Mouth: the wood becomes more prominent now. It’s still fruity but there’s also ginger, pepper and liquorice. A bit of a tangy alcoholic kick as well, which limits the space for other aromas. Fruits and grasses.
Finish: medium, with sweet herbs, marzipan and lemon candy.
Around € 115. Maybe still available if you look around.
Score: 86/100
Glen Keith 21 yo 1992
(48,2%, The Whisky Fair 2014, bourbon barrel, 201 btl.)
Nose: slightly warmer, more honeyed and beehivey, with less of the dried grasses. As if a little Caperdonich 72 was added to the Daily Dram. Hints of tropical fruits and vanilla. Traces of strawberries and mirabelles. Nicer but maybe a bit simpler.
Mouth: shopping in the fruit department. Banana, juicy pear, tangerines, papaya. Slightly Irish actually. Vanilla marshmallows. Melon candy. Light ginger and pepper from the oak. Great surprise, utterly fruit.
Finish: quite long, still very fruity en seductive, with a hint of drying oak.

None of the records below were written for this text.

Inductive rw_step : rw_sys -> rw_sys -> Prop :=
| rws_read l l' R W p : zlen R < 2 ^ 32 - 1 -> rwlock_read_lock l = Some l' ->
    rw_step (mkRwSys l R W) (mkRwSys l' (p :: R) W)
| rws_read_unlock l R1 p R2 W :
    rw_step (mkRwSys l (R1 ++ p :: R2) W) (mkRwSys (rwlock_read_unlock l) (R1 ++ R2) W)
| rws_write l l' R W p : rwlock_write_lock l = Some l' -> rw_step (mkRwSys l R W) (mkRwSys l' R (p :: W))
| rws_write_unlock l R W1 p W2 :
    rw_step (mkRwSys l R (W1 ++ p :: W2)) (mkRwSys (rwlock_write_unlock l) R (W1 ++ W2)).

Definition rw_ok (s : rw_sys) : Prop :=
  readers (rw_lock s) = zlen (rw_readers s) /\ 0 <= zlen (rw_readers s) < 2 ^ 32 /\
  ((writer (rw_lock s) = 0 /\ rw_writers s = []) \/
   (writer (rw_lock s) = 1 /\ rw_readers s = [] /\ exists p, rw_writers s = [p])).

Lemma rw_step_ok s s' : rw_ok s -> rw_step s s' -> rw_ok s'.
Proof.
  intros (H1 & H2 & H3) Hst. destruct Hst as [l l' R W p Hb E|l R1 p R2 W|l l' R W p E|l R W1 p W2];
    unfold rw_ok; cbn [rw_lock rw_readers rw_writers] in *.
  - unfold rwlock_read_lock in E. destruct (Z.eqb_spec (writer l) 0) as [Hw|]; [|done]. injection E as <-. rec_simpl.
    rewrite zlen_cons, H1. split; [rewrite u32_id; lia|]. split; [lia|].
    destruct H3 as [H3|(H3 & _)]; [by left|lia].
  - rewrite zlen_app, zlen_cons in *. pose proof (zlen_nonneg R1). pose proof (zlen_nonneg R2).
    unfold rwlock_read_unlock. destruct (Z.ltb_spec 0 (readers l)); [|lia]. rec_simpl.
    split; [lia|]. split; [lia|]. destruct H3 as [H3|(_ & H3 & _)]; [by left|by destruct R1].
  - unfold rwlock_write_lock in E. destruct (Z.eqb_spec (writer l) 0) as [Hw|]; [|done].
    destruct (Z.eqb_spec (readers l) 0) as [Hr|]; [|done]. injection E as <-. rec_simpl.
    split; [done|]. split; [done|]. right. split; [done|]. destruct H3 as [[_ ->]|(? & _)]; [|lia].
    split; [|by exists p]. apply length_zero_iff_nil. unfold zlen in *. lia.
  - unfold rwlock_write_unlock. rec_simpl. split; [done|]. split; [done|]. left. split; [done|].
    destruct H3 as [[_ H3]|(_ & _ & q & H3)]; [by destruct W1|]. destruct W1 as [|x W1]; [by injection H3 as _ ->|].
    by destruct W1.
Qed.
(* ===== verification/Timer.v ===== *)
(** System timer and software timers ([src/timer.c]).

    A reading of the counter register is an argument of the function that takes
    it (for the busy-wait loops, the sequence of readings); writes to the timer and
    interrupt-controller registers are appended to [hw].  Timer callbacks are function
    pointers: [call] is what a callback does to the timers, [log_call] the one that
    leaves them alone and records the call. *)
From S2P Require Import Prelude.

Definition MAX_SOFT_TIMERS : Z := 16.
Definition TIMER_ID_SCHED : Z := 0.
Definition CTL_ENABLE : Z := 1.
Definition IRQ_TIMER_VIRT : Z := 27.

(** [soft_timer_t] *)
Record soft_timer := mkSoft { active : bool; expiry : Z; interval : Z; callback : Z; arg : Z }.
#[export] Instance eta_soft_timer : Eta soft_timer := fun s =>
  mkSoft (active s) (expiry s) (interval s) (callback s) (arg s).
#[export] Instance soft_timer_inhabited : Inhabited soft_timer := populate (mkSoft false 0 0 0 0).

Inductive hw_event :=
| SetTval (v : Z) | SetCtl (v : Z) | RegisterIrq (irq : Z) | EnableIrq (irq : Z).

Record timers := mkTimers {
  timer_frequency : Z;
  timer_ticks : Z;
  boot_time_us : Z;
  soft_timers : list soft_timer;
  sched_callback : Z;
  hw : list hw_event;
  calls : list (Z * Z)
}.
#[export] Instance eta_timers : Eta timers := fun t =>
  mkTimers (timer_frequency t) (timer_ticks t) (boot_time_us t) (soft_timers t) (sched_callback t) (hw t) (calls t).

Definition hw_do (t : timers) (e : hw_event) : timers := t <| hw := hw t ++ [e] |>.
Definition mod_soft (t : timers) (i : Z) (f : soft_timer -> soft_timer) : timers :=
  t <| soft_timers := (soft_timers t).[i <- f (soft_timers t).[i]] |>.

Definition timer_init (t : timers) (freq count : Z) : timers :=
  let t := t <| timer_frequency := u32 freq |> in
  let t := t <| boot_time_us := u64 (count * 1000000) / timer_frequency t |> in
  t <| soft_timers := (fun s => s <| active := false |>) <$> soft_timers t |>.
(* ===== verification/Process.v ===== *)
(** Process management ([src/process.c]): creation, exit, kill, wait and the
    process table with its PID bitmap, on top of the scheduler ([Sched]) and of a
    kernel memory interface ([KernelMemory]), which [Heap], [Pmm] and [Vmm] implement
    ([kmem_memory]).

    The table is an array of process control blocks in the scheduler's store; its
    base address and the size of the struct are parameters.  [None] is a [NULL]
    dereference, [kernel_panic], or a loop over more structs than [fuel].  The table
    lock is held around each operation, so each is one step. *)
From S2P Require Import Prelude Pmm CString Heap Vmm Sched SchedRun Sync.

Definition MAX_PROCESSES : Z := 1024.
Definition PID_BITMAP_SIZE : Z := 16.
Definition NUM_SIGNALS : Z := 64.
Definition WNOHANG : Z := 1.
Definition PROC_FLAG_USER : Z := 2.
Definition STATUS_OK : Z := 0.
Definition STATUS_NOMEM : Z := 2.
Definition STATUS_INVAL : Z := 3.
Definition STATUS_NOTFOUND : Z := 4.
Definition STATUS_PERM : Z := 8.

(** What process management uses of the memory subsystem. *)
Class KernelMemory (M : Type) := {
  km_kmalloc : M -> Z -> option (M * Z);
  km_kcalloc : M -> Z -> Z -> option (M * Z);
  km_kfree : M -> Z -> M;
  km_pmm_alloc : M -> M * Z;
  km_pmm_free : M -> Z -> M;
  km_vmm_init : M -> Z -> M;
  km_vmm_free_all : M -> Z -> M
}.

(** [struct process_attr]; the name is the bytes of the string *)
Record process_attr := mkAttr {
  at_name : list Z; at_entry : Z; at_priority : Z; at_stack_size : Z; at_flags : Z
}.

Section process.
Context {M : Type} `{KM : KernelMemory M}.
(** Address of [process_table] and [sizeof(struct process)] *)
Context (process_table sizeof_process : Z).

Record psys := mkPsys {
  ps_sched : sched;
  pid_bitmap : list Z;
  num_processes : Z;
  zombie_list : Z;
  fd_tables : Z -> Z * Z;   (** [count] and [max_fd] of the table at an address *)
  ps_mem : M
}.
#[local] Instance eta_psys : Eta psys := fun s =>
  mkPsys (ps_sched s) (pid_bitmap s) (num_processes s) (zombie_list s) (fd_tables s) (ps_mem s).

Definition slot (i : Z) : Z := process_table + i * sizeof_process.
Definition pr (s : psys) (p : Z) : pcb := procs (ps_sched s) p.
Definition mod_pr (s : psys) (p : Z) (f : pcb -> pcb) : psys := s <| ps_sched := mod_proc (ps_sched s) p f |>.

(** [memset(process_table, 0, ...)] *)
Fixpoint clear_slots (n : nat) (i : Z) (s : psys) : psys :=
  match n with O => s | S n' => clear_slots n' (i + 1) (mod_pr s (slot i) (fun _ => pcb_zero)) end.

Definition process_init (s : psys) : psys :=
  let s := clear_slots (Z.to_nat MAX_PROCESSES) 0 s in
  let s := s <| pid_bitmap := replicate (Z.to_nat PID_BITMAP_SIZE) 0 |> in
  let s := s <| pid_bitmap := (pid_bitmap s).[0 <- Z.lor (pid_bitmap s).[0] 1] |> in
  s <| num_processes := 0 |>.

Definition alloc_pid (s : psys) : psys * Z :=
  match find_from (fun i => negb ((pid_bitmap s).[i] =? 2 ^ 64 - 1)) (Z.to_nat PID_BITMAP_SIZE) 0 with
  | Some i =>
      let bit := ctz (2 ^ 64 - 1 - (pid_bitmap s).[i]) in
      (s <| pid_bitmap := (pid_bitmap s).[i <- bit_set (pid_bitmap s).[i] bit] |>, i * 64 + bit)
  | None => (s, -1)
  end.

Definition free_pid (s : psys) (pid : Z) : psys :=
  if (pid <? 0) || (MAX_PROCESSES <=? pid) then s else
  let idx := pid / 64 in
  let bit := pid mod 64 in
  s <| pid_bitmap := (pid_bitmap s).[idx <- bit_clear (pid_bitmap s).[idx] bit] |>.

(** [strncpy(proc->name, attr->name, 31); proc->name[31] = 0] into a zeroed array *)
Definition name_field (l : list Z) : list Z := take 31 l ++ replicate (32 - length (take 31 l)) 0.

(** The struct after the first assignments *)
Definition basic_pcb (attr : process_attr) (id : Z) : pcb :=
  pcb_zero <| pid := id |> <| name := name_field (at_name attr) |> <| state := PROC_READY |>
    <| priority := at_priority attr |> <| flags := at_flags attr |>.

Definition context_pcb (attr : process_attr) (id stack_top : Z) : pcb :=
  (basic_pcb attr id) <| ctx := mkCtx (at_entry attr) stack_top stack_top (at_entry attr) 0x345 |>.

Definition full_pcb (attr : process_attr) (id stack_top pg now fd : Z) : pcb :=
  (context_pcb attr id stack_top) <| pgd := pg |> <| stack_base := u64 (stack_top - at_stack_size attr) |>
    <| stack_size := at_stack_size attr |> <| cap := [2 ^ 64 - 1; 2 ^ 64 - 1] |> <| start_time := now |>
    <| fd_table := fd |>.

Definition process_create (s : psys) (c now : Z) (attr : option process_attr) : option (psys * Z) :=
  match attr with
  | None => Some (s, - STATUS_INVAL)
  | Some attr =>
    if at_entry attr =? NULL then Some (s, - STATUS_INVAL) else
    match find_from (fun i => bool_decide (state (pr s (slot i)) = PROC_UNUSED)) (Z.to_nat MAX_PROCESSES) 0 with
    | None => Some (s, - STATUS_NOMEM)
    | Some i =>
      let '(s, id) := alloc_pid s in
      if id <? 0 then Some (s, - STATUS_NOMEM) else
      let proc := slot i in
      let s := mod_pr s proc (fun _ => basic_pcb attr id) in
      match km_kmalloc (ps_mem s) (at_stack_size attr) with
      | None => None
      | Some (m, stk) =>
        let s := s <| ps_mem := m |> in
        if stk =? NULL then
          Some (mod_pr (free_pid s id) proc (fun p => p <| state := PROC_UNUSED |>), - STATUS_NOMEM)
        else
        let stack_top := Z.land (u64 (stk + at_stack_size attr)) (Z.lnot 0xF) in
        let s := mod_pr s proc (fun _ => context_pcb attr id stack_top) in
        let user := negb (Z.land (at_flags attr) PROC_FLAG_USER =? 0) in
        let '(m, pg) := if user then km_pmm_alloc (ps_mem s) else (ps_mem s, NULL) in
        let s := s <| ps_mem := m |> in
        if user && (pg =? NULL) then
          let s := s <| ps_mem := km_kfree (ps_mem s) (u64 (stack_top - at_stack_size attr)) |> in
          Some (mod_pr (free_pid s id) proc (fun p => p <| state := PROC_UNUSED |>), - STATUS_NOMEM)
        else
        let s := if user then s <| ps_mem := km_vmm_init (ps_mem s) pg |> else s in
        match km_kcalloc (ps_mem s) 1 8 with
        | None => None
        | Some (m, fd) =>
          let s := s <| ps_mem := m |> in
          let s := if fd =? NULL then s else s <| fd_tables := <[fd := (0, 256)]> (fd_tables s) |> in
          let s := mod_pr s proc (fun _ => full_pcb attr id stack_top pg now fd) in
          let s := s <| num_processes := u32 (num_processes s + 1) |> in
          Some (s <| ps_sched := scheduler_add_process (ps_sched s) c proc |>, id)
        end
      end
    end
  end.

(** Reparenting the children to init *)
Fixpoint reparent (fuel : nat) (s : psys) (child : Z) : option psys :=
  match fuel with
  | O => None
  | S f =>
      if child =? NULL then Some s else
      reparent f (mod_pr s child (fun p => p <| ppid := 1 |>)) (sibling (pr s child))
  end.

(** [None] is also the panic after a yield that returned at once. *)
Definition process_exit (fuel : nat) (s : psys) (c code : Z) : option psys :=
  let cur := scheduler_get_current (ps_sched s) c in
  if cur =? NULL then None else
  let s := mod_pr s cur (fun p => p <| exit_code := code |> <| state := PROC_ZOMBIE |>) in
  match reparent fuel s (children (pr s cur)) with
  | None => None
  | Some s =>
      let s := mod_pr s cur (fun p => p <| sibling := zombie_list s |>) in
      let s := s <| zombie_list := cur |> in
      let s := s <| num_processes := u32 (num_processes s - 1) |> in
      match scheduler_yield (ps_sched s) c with
      | None => None
      | Some sc => if scheduler_get_current sc c =? cur then None else Some (s <| ps_sched := sc |>)
      end
  end.

Definition process_kill (s : psys) (c id sig : Z) : option (psys * Z) :=
  if (id <=? 0) || (MAX_PROCESSES <=? id) then Some (s, - STATUS_INVAL) else
  if (sig <? 0) || (NUM_SIGNALS <=? sig) then Some (s, - STATUS_INVAL) else
  let proc := slot (id - 1) in
  if bool_decide (state (pr s proc) = PROC_UNUSED \/ state (pr s proc) = PROC_ZOMBIE)
  then Some (s, - STATUS_NOTFOUND) else
  let cur := scheduler_get_current (ps_sched s) c in
  if cur =? NULL then None else
  if negb (euid (pr s cur) =? 0) && negb (euid (pr s cur) =? uid (pr s proc)) then Some (s, - STATUS_PERM) else
  let s := mod_pr s proc (fun p => p <| sig_pending := bit_set (sig_pending p) sig |>) in
  if bool_decide (state (pr s proc) = PROC_SLEEPING) then
    let s := mod_pr s proc (fun p => p <| state := PROC_READY |>) in
    Some (s <| ps_sched := scheduler_add_process (ps_sched s) c proc |>, STATUS_OK)
  else Some (s, STATUS_OK).

Definition process_cleanup (s : psys) (proc : Z) : psys :=
  if proc =? NULL then s else
  let b := pr s proc in
  let s := if negb (stack_base b =? 0) then s <| ps_mem := km_kfree (ps_mem s) (stack_base b) |> else s in
  let s := if negb (pgd b =? NULL)
           then s <| ps_mem := km_pmm_free (km_vmm_free_all (ps_mem s) (pgd b)) (pgd b) |> else s in
  let s := if negb (fd_table b =? NULL) then s <| ps_mem := km_kfree (ps_mem s) (fd_table b) |> else s in
  mod_pr (free_pid s (pid b)) proc (fun p => p <| state := PROC_UNUSED |>).

(** The search through the children *)
Fixpoint find_zombie (fuel : nat) (s : psys) (id prev child : Z) : option (option (Z * Z)) :=
  match fuel with
  | O => None
  | S f =>
      if child =? NULL then Some None else
      if ((id =? -1) || (pid (pr s child) =? id)) && bool_decide (state (pr s child) = PROC_ZOMBIE)
      then Some (Some (prev, child)) else find_zombie f s id child (sibling (pr s child))
  end.

Inductive wait_result :=
| Reaped (cpid status : Z)   (** a child, and what [*status] is set to *)
| WaitReturn (r : Z)         (** 0 or an error *)
| WaitAgain.                 (** [scheduler_yield] and another round *)

(** One round of [process_wait] *)
Definition process_wait (fuel : nat) (s : psys) (c id options : Z) : option (psys * wait_result) :=
  let cur := scheduler_get_current (ps_sched s) c in
  if cur =? NULL then None else
  match find_zombie fuel s id NULL (children (pr s cur)) with
  | None => None
  | Some (Some (prev, child)) =>
      let b := pr s child in
      let s := if negb (prev =? NULL) then mod_pr s prev (fun p => p <| sibling := sibling b |>)
               else mod_pr s cur (fun p => p <| children := sibling b |>) in
      Some (process_cleanup s child, Reaped (pid b) (exit_code b))
  | Some None =>
      if negb (Z.land options WNOHANG =? 0) then Some (s, WaitReturn 0) else
      if children (pr s cur) =? NULL then Some (s, WaitReturn (- STATUS_NOTFOUND)) else Some (s, WaitAgain)
  end.

Definition process_get_by_pid (s : psys) (id : Z) : Z :=
  if (id <=? 0) || (MAX_PROCESSES <? id) then NULL else
  let proc := slot (id - 1) in
  if bool_decide (state (pr s proc) = PROC_UNUSED) then NULL else proc.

Around € 120. Still available in some places.
Score: 89/100
Glen Keith 21 yo 1992
(49,5%, Tasting Fellows 2013, bourbon barrel #120610, 180 btl.)
Nose: again a warmer, fruitier version. Apricots, yellow plums, a little pineapple and papaya even. Nice beeswax and oak polish in the background. Touches of bubblegum as well. Great fruit basket.
Mouth: a mix of the above, which means a lot of warm fruity notes, with a bit more oak spices. Mocha and a hint of caramel too. Vanilla cake. Nutmeg and pepper towards the end. The fruits becomes slightly more zesty / grapefruity now.
Finish: long, fruity and spicy, with the return of grassy notes and firm oak.
Around € 100 back then. Sold out.
Score: 88/100
Glen Keith 20 yo 1995 (48,6%, Liquid Treasures ‘Travel to Mars’ 2015, bourbon hogshead)
Nose: quite different. There’s some pear and yellow apple, but it’s missing the warm fruits of the others. Instead it’s full of malty notes, coupled to unripe banana and some vegetal notes, as if it hadn’t lost it new-make notes yet. Funny how maturation can work out so differently. Lemon peel as well.
Mouth: similar green, unripe fruits. Pears and green banana. Icing sugar. Malt cookies. Barley sugar with hints of pepper and ginger.
Finish: medium short, grainy, with candied lemon and pepper.
Around € 120. Still available.
Score: 81/100
The Daily Dram bottling comes last in the trio. It’s the most alcoholic and it misses the exotic touches of the other 1992s. The other two are virtually the same on the nose, but the Whisky Fair bottling seems the fruitiest on the palate. Both excellent whiskies though, if you fancy fruit bombs.
The 1995 is entirely different, it seems so much more immature although it’s only one year younger.